Intervention de Alain Chrétien

Réunion du 6 avril 2016 à 16h00
Commission des finances, de l'économie générale et du contrôle budgétaire

Photo issue du site de l'Assemblée nationale ou de WikipediaAlain Chrétien :

Mes chers collègues, cette réforme me fait penser à la réforme territoriale. On a découpé des régions sur un coin de table. Ensuite, on s'est demandé quelles compétences on allait leur confier. Autrement dit, on a tout fait à l'envers. Eh bien, j'ai l'impression qu'en l'occurrence aussi on fait tout à l'envers.

Le prélèvement à la source, ce devrait être la finalité d'une vraie réforme fiscale – ambition qui figurait dans le programme de M. Hollande –, une réforme de simplification et de baisse d'un impôt que l'on rendrait aussi plus lisible. Une fois démêlé l'écheveau fiscal actuel, éventuellement, on pourrait se poser la question de la retenue à la source.

Aujourd'hui, nous sommes entrés dans les détails, et cela me dérange. C'est la première fois que nous évoquons le sujet en commission des finances. Nous devrions donc plutôt envisager les principes – c'est quand même le rôle du Parlement ! – que nous adonner à des débats de fiscalistes.

Nous avons donc pris les choses à l'envers. Le président Hollande avait annoncé une grande réforme fiscale, et il n'y en a pas. Ce passage au prélèvement à la source ne devrait pourtant intervenir qu'au terme d'une belle et grande réforme fiscale qui verrait tous les citoyens participer à l'effort fiscal. Ils ne sont plus que 47 % à le faire ! Un collègue a dit que les foyers modestes pourraient voir leur impôt diminuer, mais ils n'en paient déjà plus ; c'est un choix politique, que vous assumez.

Par ailleurs, en vertu du principe du libre consentement à l'impôt, il ne devrait pas, selon moi, y avoir d'intermédiaire entre le citoyen qui verse l'impôt et l'État qui le prélève, et cela vaut aussi pour la CSG, dont on ne sait toujours pas si c'est un impôt ou une cotisation sociale – elle entre dans les « impositions de toutes natures ». Quoi que vous en disiez, lorsque le prélèvement à la source sera en vigueur, le salarié ira voir son patron, avant d'aller voir les services fiscaux, et c'est à lui qu'il demandera pourquoi il a reçu un montant moindre que celui de son voisin ou inférieur à ce qu'il était antérieurement. Cette réforme institutionnalise donc une intermédiation dans le prélèvement de l'impôt sur le revenu, qui est pourtant l'impôt citoyen par excellence.
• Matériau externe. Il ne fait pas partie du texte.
(* ===== verification/_CoqProject ===== *)
-Q . S2P
Prelude.v
GoLang.v
GoJson.v
JsonText.v
JsonSpec.v
World.v
RpcClient.v
Nvmf.v
Iscsi.v
SpdkNode.v
Util.v
UtilSpec.v
VolumeLocks.v
LocksSpec.v
CsiCommon.v
CsiCommonSpec.v
Server.v
Controller.v
ControllerOps.v
ControllerFacts.v
Initiator.v
InitiatorSpec.v
Sma.v
Opi.v
Sysfs.v
SysfsSpec.v
Xpu.v
BackendSpec.v
OpiSpec.v
XpuSpec.v
XpuContext.v
NodeServer.v
NodeOps.v
Driver.v
Service.v
ServiceSpec.v
NodeWorld.v
NodeSpec.v
NodeRefine.v
Target.v
TargetCalls.v
RpcSpec.v
NvmfSpec.v
IscsiSpec.v
ControllerSpec.v
VolumesSpec.v
CreationSpec.v
SnapshotSpec.v
EndToEnd.v
RefNode.v
RefTarget.v
TargetWitnesses.v
ControllerWitnesses.v
NodeWitnesses.v
XpuWitnesses.v
DriverWitnesses.v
Le système actuel fonctionne très bien. La mensualisation progresse de 10 % à 15 % par an, et ce sont maintenant les deux tiers des contribuables qui sont mensualisés. Nous pourrions donc raisonnablement nous fixer l'objectif de 100 % de mensualisation. Deuxième point, l'impôt sur le revenu rentre très bien : nous percevons 98,5 % des sommes dues à ce titre. Dernier point, qui n'est pas non plus négligeable, les frais de gestion sont relativement limités, la perception ne coûte pas cher ; le ministère des finances est donc efficace. Allez-vous améliorer la mensualisation ? Non, car elle se fait déjà bien. Allez-vous améliorer le rendement ? Non, car il est déjà excellent. Allez-vous baisser les frais de gestion ? Non, car ils sont déjà très bas. Où est donc l'avantage de cette réforme ? Contrairement à vous, mon cher collègue Gagnaire, je n'entends personne me demander, dans ma permanence, quand nous passerons au prélèvement à la source. Nous ne devons pas avoir les mêmes électeurs...

Je pense qu'il fallait commencer par ces questions de principe avant d'entrer dans des débats parfois abscons qui n'intéressent pas forcément nos concitoyens.